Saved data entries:
>>>>

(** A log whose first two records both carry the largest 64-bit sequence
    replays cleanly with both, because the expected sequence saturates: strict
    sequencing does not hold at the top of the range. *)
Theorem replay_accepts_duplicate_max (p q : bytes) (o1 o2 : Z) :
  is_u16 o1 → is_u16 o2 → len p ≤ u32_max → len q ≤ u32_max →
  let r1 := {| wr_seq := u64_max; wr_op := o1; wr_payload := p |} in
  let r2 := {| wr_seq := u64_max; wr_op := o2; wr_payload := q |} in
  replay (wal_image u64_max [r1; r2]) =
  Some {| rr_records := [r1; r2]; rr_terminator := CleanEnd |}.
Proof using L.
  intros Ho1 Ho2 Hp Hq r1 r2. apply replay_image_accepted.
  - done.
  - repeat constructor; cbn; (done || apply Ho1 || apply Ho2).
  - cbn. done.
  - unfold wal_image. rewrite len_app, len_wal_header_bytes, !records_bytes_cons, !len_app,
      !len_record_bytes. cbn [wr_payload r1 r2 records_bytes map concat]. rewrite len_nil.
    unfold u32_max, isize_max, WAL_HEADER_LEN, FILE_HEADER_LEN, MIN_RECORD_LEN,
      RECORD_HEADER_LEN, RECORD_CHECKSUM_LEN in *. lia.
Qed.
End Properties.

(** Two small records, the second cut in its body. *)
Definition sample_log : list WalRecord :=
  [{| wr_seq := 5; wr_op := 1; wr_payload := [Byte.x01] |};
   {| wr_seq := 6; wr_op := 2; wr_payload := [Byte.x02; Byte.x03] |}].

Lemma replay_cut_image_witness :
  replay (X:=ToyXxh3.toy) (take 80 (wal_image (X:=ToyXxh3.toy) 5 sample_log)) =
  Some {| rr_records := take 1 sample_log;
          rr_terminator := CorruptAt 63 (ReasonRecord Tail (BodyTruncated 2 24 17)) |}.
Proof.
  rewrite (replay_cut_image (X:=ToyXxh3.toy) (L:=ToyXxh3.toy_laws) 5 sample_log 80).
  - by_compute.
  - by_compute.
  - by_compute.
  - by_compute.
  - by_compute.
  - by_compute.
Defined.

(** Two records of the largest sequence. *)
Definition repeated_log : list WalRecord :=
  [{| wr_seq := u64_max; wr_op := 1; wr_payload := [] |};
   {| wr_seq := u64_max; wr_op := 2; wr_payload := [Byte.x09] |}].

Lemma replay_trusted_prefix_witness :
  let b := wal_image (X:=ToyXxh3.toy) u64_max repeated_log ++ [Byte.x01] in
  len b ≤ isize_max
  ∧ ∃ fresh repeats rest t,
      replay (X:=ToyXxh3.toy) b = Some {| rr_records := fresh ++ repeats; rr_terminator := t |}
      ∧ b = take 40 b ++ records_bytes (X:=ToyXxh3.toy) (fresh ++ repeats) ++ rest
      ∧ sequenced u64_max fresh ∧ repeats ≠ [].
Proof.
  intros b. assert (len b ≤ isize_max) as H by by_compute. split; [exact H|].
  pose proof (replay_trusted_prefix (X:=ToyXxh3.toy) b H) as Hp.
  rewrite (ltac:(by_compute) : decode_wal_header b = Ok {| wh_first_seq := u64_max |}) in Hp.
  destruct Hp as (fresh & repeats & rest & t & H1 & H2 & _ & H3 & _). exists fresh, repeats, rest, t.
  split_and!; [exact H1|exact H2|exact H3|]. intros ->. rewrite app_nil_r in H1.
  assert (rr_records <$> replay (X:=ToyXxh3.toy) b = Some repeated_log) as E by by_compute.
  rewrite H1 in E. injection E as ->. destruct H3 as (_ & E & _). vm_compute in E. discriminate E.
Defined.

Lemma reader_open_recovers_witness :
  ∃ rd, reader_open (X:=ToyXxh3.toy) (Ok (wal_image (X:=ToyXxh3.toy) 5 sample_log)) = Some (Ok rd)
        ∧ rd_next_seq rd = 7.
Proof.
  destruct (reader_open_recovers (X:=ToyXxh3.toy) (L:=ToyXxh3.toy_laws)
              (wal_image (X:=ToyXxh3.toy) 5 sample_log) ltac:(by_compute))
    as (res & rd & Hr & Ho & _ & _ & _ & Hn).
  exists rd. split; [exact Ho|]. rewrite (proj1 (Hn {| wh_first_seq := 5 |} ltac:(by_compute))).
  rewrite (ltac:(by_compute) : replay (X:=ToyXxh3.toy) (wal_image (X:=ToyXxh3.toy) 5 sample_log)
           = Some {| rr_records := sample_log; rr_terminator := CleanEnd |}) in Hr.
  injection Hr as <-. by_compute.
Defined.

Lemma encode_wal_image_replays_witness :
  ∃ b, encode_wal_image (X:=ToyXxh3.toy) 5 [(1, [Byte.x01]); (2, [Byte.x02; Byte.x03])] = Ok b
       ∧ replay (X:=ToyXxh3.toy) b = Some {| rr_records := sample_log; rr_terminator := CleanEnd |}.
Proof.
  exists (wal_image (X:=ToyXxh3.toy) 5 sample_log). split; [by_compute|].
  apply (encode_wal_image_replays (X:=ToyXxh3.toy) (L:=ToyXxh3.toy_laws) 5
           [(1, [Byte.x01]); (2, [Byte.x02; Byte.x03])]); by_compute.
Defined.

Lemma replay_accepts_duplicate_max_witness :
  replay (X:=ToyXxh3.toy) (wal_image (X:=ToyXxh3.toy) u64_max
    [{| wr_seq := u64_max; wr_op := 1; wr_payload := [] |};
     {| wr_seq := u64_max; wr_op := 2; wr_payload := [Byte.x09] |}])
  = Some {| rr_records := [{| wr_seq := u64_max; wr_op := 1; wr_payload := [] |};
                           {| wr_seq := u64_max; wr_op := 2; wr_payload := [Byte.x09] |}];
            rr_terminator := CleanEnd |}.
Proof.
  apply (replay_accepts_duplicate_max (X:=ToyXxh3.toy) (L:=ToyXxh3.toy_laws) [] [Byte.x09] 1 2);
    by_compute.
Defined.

<<<<
>>>>

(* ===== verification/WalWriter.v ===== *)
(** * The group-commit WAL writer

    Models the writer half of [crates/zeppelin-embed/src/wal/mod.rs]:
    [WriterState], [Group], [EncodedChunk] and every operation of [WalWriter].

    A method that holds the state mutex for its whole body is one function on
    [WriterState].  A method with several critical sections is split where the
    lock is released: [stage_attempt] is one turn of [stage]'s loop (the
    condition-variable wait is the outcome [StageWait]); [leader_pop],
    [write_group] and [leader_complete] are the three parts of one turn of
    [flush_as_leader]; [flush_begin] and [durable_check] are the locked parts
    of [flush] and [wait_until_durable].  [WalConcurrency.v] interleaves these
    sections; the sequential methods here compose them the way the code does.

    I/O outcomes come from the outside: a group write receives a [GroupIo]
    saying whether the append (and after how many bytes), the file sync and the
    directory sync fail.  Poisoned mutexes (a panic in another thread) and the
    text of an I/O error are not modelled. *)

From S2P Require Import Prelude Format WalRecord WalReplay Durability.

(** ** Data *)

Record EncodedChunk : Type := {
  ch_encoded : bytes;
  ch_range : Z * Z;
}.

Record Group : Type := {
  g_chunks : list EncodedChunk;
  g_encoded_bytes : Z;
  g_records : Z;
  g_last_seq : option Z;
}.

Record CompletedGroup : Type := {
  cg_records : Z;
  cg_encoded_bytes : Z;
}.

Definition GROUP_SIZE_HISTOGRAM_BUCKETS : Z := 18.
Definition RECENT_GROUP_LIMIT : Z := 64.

<<<<
>>>>

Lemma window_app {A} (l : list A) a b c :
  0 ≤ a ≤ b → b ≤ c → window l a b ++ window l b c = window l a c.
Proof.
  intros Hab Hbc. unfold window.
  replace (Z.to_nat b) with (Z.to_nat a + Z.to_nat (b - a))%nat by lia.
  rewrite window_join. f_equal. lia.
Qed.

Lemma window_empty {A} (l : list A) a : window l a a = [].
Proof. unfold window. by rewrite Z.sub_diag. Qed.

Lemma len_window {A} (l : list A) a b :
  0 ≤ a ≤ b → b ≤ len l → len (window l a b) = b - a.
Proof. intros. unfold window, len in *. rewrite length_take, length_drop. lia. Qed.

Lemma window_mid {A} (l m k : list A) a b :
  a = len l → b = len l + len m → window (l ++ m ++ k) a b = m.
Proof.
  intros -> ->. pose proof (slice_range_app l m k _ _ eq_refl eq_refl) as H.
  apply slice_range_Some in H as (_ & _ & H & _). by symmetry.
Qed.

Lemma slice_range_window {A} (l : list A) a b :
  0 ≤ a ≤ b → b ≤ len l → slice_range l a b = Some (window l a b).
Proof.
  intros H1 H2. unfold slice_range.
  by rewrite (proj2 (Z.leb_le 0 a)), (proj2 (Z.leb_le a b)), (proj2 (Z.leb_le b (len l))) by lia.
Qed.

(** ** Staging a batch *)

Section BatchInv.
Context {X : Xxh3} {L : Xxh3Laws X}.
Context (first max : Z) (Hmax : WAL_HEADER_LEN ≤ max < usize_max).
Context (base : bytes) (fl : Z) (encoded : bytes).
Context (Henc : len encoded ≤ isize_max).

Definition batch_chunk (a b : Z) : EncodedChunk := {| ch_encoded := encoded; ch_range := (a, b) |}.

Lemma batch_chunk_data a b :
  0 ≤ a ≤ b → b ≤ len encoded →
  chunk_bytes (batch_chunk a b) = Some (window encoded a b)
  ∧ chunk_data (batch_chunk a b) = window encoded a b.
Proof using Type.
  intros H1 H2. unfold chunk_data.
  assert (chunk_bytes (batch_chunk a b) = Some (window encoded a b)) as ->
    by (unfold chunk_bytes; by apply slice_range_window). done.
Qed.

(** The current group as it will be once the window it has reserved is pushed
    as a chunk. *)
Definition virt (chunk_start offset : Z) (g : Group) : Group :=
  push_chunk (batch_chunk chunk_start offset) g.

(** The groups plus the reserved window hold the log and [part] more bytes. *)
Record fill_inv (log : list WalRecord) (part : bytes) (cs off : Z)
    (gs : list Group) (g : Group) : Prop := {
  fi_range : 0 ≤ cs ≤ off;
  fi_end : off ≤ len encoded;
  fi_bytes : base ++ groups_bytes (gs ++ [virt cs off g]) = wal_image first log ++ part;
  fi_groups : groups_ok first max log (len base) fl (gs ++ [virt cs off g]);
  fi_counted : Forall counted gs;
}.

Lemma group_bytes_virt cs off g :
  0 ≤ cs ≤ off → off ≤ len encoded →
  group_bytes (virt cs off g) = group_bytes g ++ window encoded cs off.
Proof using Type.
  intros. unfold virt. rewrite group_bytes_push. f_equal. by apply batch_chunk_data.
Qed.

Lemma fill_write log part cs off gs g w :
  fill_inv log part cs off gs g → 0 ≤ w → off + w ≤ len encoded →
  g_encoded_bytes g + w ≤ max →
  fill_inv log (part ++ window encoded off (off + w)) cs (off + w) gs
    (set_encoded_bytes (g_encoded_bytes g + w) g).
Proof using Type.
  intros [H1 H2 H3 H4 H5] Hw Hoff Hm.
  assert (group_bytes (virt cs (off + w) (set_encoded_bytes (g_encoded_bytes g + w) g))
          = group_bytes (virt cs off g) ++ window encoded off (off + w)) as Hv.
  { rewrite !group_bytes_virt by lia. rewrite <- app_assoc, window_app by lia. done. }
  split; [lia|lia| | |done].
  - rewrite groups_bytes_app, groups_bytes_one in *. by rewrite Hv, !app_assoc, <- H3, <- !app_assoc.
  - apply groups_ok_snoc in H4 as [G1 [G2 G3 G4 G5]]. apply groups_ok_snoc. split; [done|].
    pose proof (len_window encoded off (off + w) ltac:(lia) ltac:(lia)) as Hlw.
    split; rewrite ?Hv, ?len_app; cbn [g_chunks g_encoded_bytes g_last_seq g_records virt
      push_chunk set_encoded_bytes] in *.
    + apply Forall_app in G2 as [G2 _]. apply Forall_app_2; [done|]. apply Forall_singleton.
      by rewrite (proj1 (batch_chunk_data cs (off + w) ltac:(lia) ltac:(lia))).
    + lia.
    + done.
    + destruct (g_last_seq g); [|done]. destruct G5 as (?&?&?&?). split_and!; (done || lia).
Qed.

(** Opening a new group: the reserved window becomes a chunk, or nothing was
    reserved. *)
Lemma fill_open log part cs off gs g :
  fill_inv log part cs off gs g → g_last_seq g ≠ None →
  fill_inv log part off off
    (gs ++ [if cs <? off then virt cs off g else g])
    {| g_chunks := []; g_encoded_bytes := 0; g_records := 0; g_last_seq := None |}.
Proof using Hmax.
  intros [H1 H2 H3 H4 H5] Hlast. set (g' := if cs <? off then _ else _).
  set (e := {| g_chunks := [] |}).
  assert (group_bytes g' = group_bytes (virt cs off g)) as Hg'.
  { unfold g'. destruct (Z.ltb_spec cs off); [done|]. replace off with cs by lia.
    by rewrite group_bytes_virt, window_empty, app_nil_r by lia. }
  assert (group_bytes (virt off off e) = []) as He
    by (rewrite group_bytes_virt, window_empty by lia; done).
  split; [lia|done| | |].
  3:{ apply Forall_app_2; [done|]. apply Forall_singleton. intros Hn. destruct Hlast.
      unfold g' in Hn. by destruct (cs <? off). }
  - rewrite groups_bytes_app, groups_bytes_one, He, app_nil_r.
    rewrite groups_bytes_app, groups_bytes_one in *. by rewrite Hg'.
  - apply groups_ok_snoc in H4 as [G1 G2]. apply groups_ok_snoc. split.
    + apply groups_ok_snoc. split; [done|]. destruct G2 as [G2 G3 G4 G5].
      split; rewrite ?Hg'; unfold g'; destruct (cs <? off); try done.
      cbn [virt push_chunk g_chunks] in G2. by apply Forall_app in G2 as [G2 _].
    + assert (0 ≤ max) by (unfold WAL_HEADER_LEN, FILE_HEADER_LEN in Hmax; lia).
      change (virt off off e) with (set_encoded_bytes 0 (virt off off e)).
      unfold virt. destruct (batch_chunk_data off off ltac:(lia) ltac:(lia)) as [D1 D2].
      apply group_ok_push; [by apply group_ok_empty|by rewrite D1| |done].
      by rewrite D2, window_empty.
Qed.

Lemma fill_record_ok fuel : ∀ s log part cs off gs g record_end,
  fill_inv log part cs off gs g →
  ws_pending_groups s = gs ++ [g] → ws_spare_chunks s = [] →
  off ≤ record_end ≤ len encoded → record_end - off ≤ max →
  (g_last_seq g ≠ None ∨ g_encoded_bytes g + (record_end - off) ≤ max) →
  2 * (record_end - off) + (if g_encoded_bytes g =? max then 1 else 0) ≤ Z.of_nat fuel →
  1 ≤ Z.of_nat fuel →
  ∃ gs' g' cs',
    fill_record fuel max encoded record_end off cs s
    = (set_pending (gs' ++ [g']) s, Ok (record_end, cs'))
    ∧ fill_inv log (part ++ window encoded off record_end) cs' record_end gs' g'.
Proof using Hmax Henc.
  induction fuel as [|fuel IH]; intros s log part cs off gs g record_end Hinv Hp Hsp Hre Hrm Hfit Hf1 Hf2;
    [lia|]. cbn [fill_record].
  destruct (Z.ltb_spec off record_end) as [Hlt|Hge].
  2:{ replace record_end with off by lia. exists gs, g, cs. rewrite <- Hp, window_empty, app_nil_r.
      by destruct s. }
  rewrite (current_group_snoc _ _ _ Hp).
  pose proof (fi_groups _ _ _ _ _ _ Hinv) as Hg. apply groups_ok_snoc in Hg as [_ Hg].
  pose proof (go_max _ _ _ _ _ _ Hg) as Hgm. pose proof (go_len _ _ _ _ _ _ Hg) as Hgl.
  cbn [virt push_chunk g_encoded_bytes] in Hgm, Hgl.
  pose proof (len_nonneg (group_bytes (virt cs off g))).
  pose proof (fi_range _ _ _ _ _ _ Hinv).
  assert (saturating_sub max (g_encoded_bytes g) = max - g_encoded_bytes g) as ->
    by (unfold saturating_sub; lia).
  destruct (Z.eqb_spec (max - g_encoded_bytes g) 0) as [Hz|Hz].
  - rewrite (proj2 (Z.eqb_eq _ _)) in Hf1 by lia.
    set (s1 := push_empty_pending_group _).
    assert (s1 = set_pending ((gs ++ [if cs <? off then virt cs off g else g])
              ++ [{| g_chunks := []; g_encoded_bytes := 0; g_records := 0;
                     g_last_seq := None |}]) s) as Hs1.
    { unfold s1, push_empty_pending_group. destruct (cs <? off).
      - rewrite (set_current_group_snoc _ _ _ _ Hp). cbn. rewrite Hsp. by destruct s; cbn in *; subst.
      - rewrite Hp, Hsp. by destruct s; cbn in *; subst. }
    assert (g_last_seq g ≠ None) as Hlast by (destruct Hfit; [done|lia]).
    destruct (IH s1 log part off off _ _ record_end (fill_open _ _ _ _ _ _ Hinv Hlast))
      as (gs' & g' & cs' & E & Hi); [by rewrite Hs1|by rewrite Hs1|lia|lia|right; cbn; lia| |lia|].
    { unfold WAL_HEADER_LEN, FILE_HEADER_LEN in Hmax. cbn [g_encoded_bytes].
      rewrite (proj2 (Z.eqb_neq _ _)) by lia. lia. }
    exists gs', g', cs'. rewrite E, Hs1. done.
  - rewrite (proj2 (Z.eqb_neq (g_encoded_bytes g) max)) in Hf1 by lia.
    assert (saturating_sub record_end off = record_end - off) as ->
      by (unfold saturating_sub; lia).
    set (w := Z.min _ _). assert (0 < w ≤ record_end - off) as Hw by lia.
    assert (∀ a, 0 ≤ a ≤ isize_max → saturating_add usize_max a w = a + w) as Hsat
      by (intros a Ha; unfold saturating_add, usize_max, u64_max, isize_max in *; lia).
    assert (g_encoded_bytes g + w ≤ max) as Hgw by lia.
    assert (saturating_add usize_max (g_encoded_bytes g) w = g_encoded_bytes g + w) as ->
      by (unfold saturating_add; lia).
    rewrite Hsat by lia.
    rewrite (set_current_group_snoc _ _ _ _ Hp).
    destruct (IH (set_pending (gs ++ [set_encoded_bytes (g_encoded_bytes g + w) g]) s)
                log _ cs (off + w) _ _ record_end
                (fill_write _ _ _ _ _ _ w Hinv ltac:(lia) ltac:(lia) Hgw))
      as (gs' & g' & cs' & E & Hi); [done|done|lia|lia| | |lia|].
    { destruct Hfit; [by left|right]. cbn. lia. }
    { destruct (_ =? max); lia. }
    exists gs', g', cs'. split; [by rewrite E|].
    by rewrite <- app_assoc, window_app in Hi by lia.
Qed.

<<<<

» **What the task asks**
Each line in the entries above, starting at the line with "0 ≤ a ≤ b → b ≤ c" and ending at the line with "Proof. intros. unfold", is to be printed exactly, and only those lines.

» **Exercise answer**
  0 ≤ a ≤ b → b ≤ c → window l a b ++ window l b c = window l a c.
Proof.
  intros Hab Hbc. unfold window.
  replace (Z.to_nat b) with (Z.to_nat a + Z.to_nat (b - a))%nat by lia.
  rewrite window_join. f_equal. lia.
Qed.

Lemma window_empty {A} (l : list A) a : window l a a = [].
Proof. unfold window. by rewrite Z.sub_diag. Qed.

Lemma len_window {A} (l : list A) a b :
  0 ≤ a ≤ b → b ≤ len l → len (window l a b) = b - a.
Proof. intros. unfold window, len in *. rewrite length_take, length_drop. lia. Qed.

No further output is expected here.